* [GOAL OF THE EXERCISE] Count every line below in which "service" occurs, then give only the count.

- Opening Delimiter -

(** ** The libraries *)

(** The outcomes of the calls that start something: [None] is success. Starting
    raft may restore the latest snapshot into the state machine. *)
Class Platform {P : Pebble} := {
  NewPebbleStore : string → option error;
  NewFileSnapshotStore : string → option error;
  ResolveTCPAddr : string → option error;
  NewTCPTransport : string → option error;
  NewRaft : fworld → option error * fworld;
  BootstrapCluster : string → string → option error;
  AppliedIndex : Z;
  DefaultLANConfig : MLConfig;
  memberlist_Create : MLConfig → option error;
  Listen : string → option error;
}.

Section engine.
Context {P : Pebble} {PF : Platform}.

(** The state machine, and what the process has acquired and released. *)
Record proc := MkNode { n_fw : fworld; n_trace : list action }.

Definition acquire (r : resource) : GoM proc unit :=
  go_modify (λ s, MkNode (n_fw s) (n_trace s ++ [Acquire r])).
Definition release (r : resource) : GoM proc unit :=
  go_modify (λ s, MkNode (n_fw s) (n_trace s ++ [Release r])).
Definition signal (r : resource) : GoM proc unit :=
  go_modify (λ s, MkNode (n_fw s) (n_trace s ++ [Signal r])).
Definition on_fsm {A} (m : GoM fworld A) : GoM proc A :=
  λ s, let '(r, fw) := m (n_fw s) in (r, MkNode fw (n_trace s)).

(** [if err := call(); err != nil { return fmt.Errorf(...) }] *)
Definition must (outcome : option error) (wrap : error → error) : GoM proc unit :=
  match outcome with Some e => go_err (wrap e) | None => go_ret tt end.

(** ** newRaft *)

Definition newRaft (baseDir nodeId raftAddr : string) (raftBootstrap : bool) : GoM proc unit :=
  let dbPath := Join baseDir raftDBPath in
  must (NewPebbleStore dbPath) (Wrapf "pebbledb.NewPebbleStore(%q): %v" [FStr dbPath]) ;;
  acquire RRaftDB ;;
  let snapshotDir := Join baseDir raftSnapshotPath in
  must (NewFileSnapshotStore snapshotDir) (Wrapf "raft.NewFileSnapshotStore(%q, ...): %v" [FStr snapshotDir]) ;;
  must (ResolveTCPAddr raftAddr) (Wrapf "Could not resolve address: %s" []) ;;
  must (NewTCPTransport raftAddr) (Wrapf "Could not create tcp transport: %s" []) ;;
  acquire RTransport ;;
  err <- on_fsm (λ fw, let '(e, fw') := NewRaft fw in (Ok e, fw')) ;;
  must err (Wrapf "raft.NewRaft: %v" []) ;;
  acquire RRaft ;;
  acquire RObserve ;;
  (if raftBootstrap then
     must (BootstrapCluster nodeId raftAddr) (Wrapf "raft.Raft.BootstrapCluster: %v" [])
   else go_ret tt) ;;
  on_fsm (UpdateFsmIndex AppliedIndex) ;;
  acquire RMonitor.

(** [raftServer.close]: the closed [shutdownCh] tells the two goroutines to end
    (Observer.v, Leader.v); nothing waits for them. *)
Definition raft_close : GoM proc unit :=
  signal RObserve ;;
  signal RMonitor ;;
  release RRaft ;;
  release RTransport ;;
  release RRaftDB.

(** ** Gossip *)

(** [gossip.New]; the seeds are joined in the background. *)
Definition gossip_New (cfg : Config) : GoM proc Gossip :=
  let g := New cfg in
  must (memberlist_Create (memberlist_config DefaultLANConfig cfg)) (λ e, e) ;;
  acquire RGossip ;;
  go_ret g.

Definition setupGossip (cfg : EngineConfig) : GoM proc Gossip :=
  match ParseHostPort (string_bytes (cfg_GossipAddr cfg)) with
  | Ok (host, port) =>
      let meta := MkMeta (cfg_NodeID cfg) (cfg_RaftAddr cfg) (cfg_GRPCAddr cfg) in
      g <- gossip_New (MkGossipConfig (bytes_string host) port "" 0 (cfg_GossipSeeds cfg) meta) ;;
      go_ret (OnLeave (OnJoin g))
  | Err e => go_err (Wrapf "invalid gossip address: %v" [] e)
  | Panic m => go_panic m
  | NoFuel => go_lift NoFuel
  end.

(** ** The engine *)

(** An address resolver of either kind. *)
Inductive any_resolver := AStatic (r : StaticResolver) | AGossip (r : GossipResolver Gossip).

#[export] Instance any_resolver_resolver : AddressResolver any_resolver := {|
  GetGRPCAddr r id := match r with AStatic r => GetGRPCAddr r id | AGossip r => GetGRPCAddr r id end;
  SetGRPCAddr id a r := match r with
                        | AStatic r => AStatic (SetGRPCAddr id a r)
                        | AGossip r => AGossip (SetGRPCAddr id a r)
                        end;
  RemoveAddr id r := match r with
                     | AStatic r => AStatic (RemoveAddr id r)
                     | AGossip r => AGossip (RemoveAddr id r)
                     end;
|}.

Record Engine := MkEngine {
  en_node : proc;
  en_gossip : option Gossip;
  en_resolver : any_resolver;      (** [Engine.resolver] *)
  en_service : any_resolver;       (** the resolver of the registered service *)
  en_conns : conns;                (** the package's connection cache *)
  en_shutdown : bool;              (** [shutdownOnce] has run *)
}.

Definition GetResolver (e : Engine) : any_resolver := en_resolver e.
Definition GetGossip (e : Engine) : option Gossip := en_gossip e.

(** After the state machine is open; the address is checked after raft and
    gossip have been started. *)
Definition start_engine (cfg : EngineConfig) : GoM proc (option Gossip * any_resolver * any_resolver) :=
  newRaft (node_dir cfg "meta_data") (cfg_NodeID cfg) (cfg_RaftAddr cfg) (cfg_RaftBootstrap cfg) ;;
  '(g, r) <- (if cfg_GossipEnabled cfg then
                g <- go_map_err (setupGossip cfg) (Wrapf "failed to setup gossip: %v" []) ;;
                go_ret (Some g, AGossip (NewGossipResolver g))
              else go_ret (None, AStatic (NewStaticResolver []))) ;;
  acquire RServer ;;
  let service := if cfg_GossipEnabled cfg then r else AStatic (NewStaticResolver (cfg_StaticLookup cfg)) in
  '(_, port) <- go_map_err (go_lift (SplitHostPort (string_bytes (cfg_GRPCAddr cfg))))
                  (Wrapf "failed to parse grpc address (%q): %v" [FStr (cfg_GRPCAddr cfg)]) ;;
  must (Listen (":" +:+ bytes_string port)) (Wrapf "failed to listen: %v" []) ;;
  acquire RListener ;;
  acquire RServe ;;
  go_ret (g, r, service).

- Closing Delimiter -

* [EXERCISE ANSWER] 3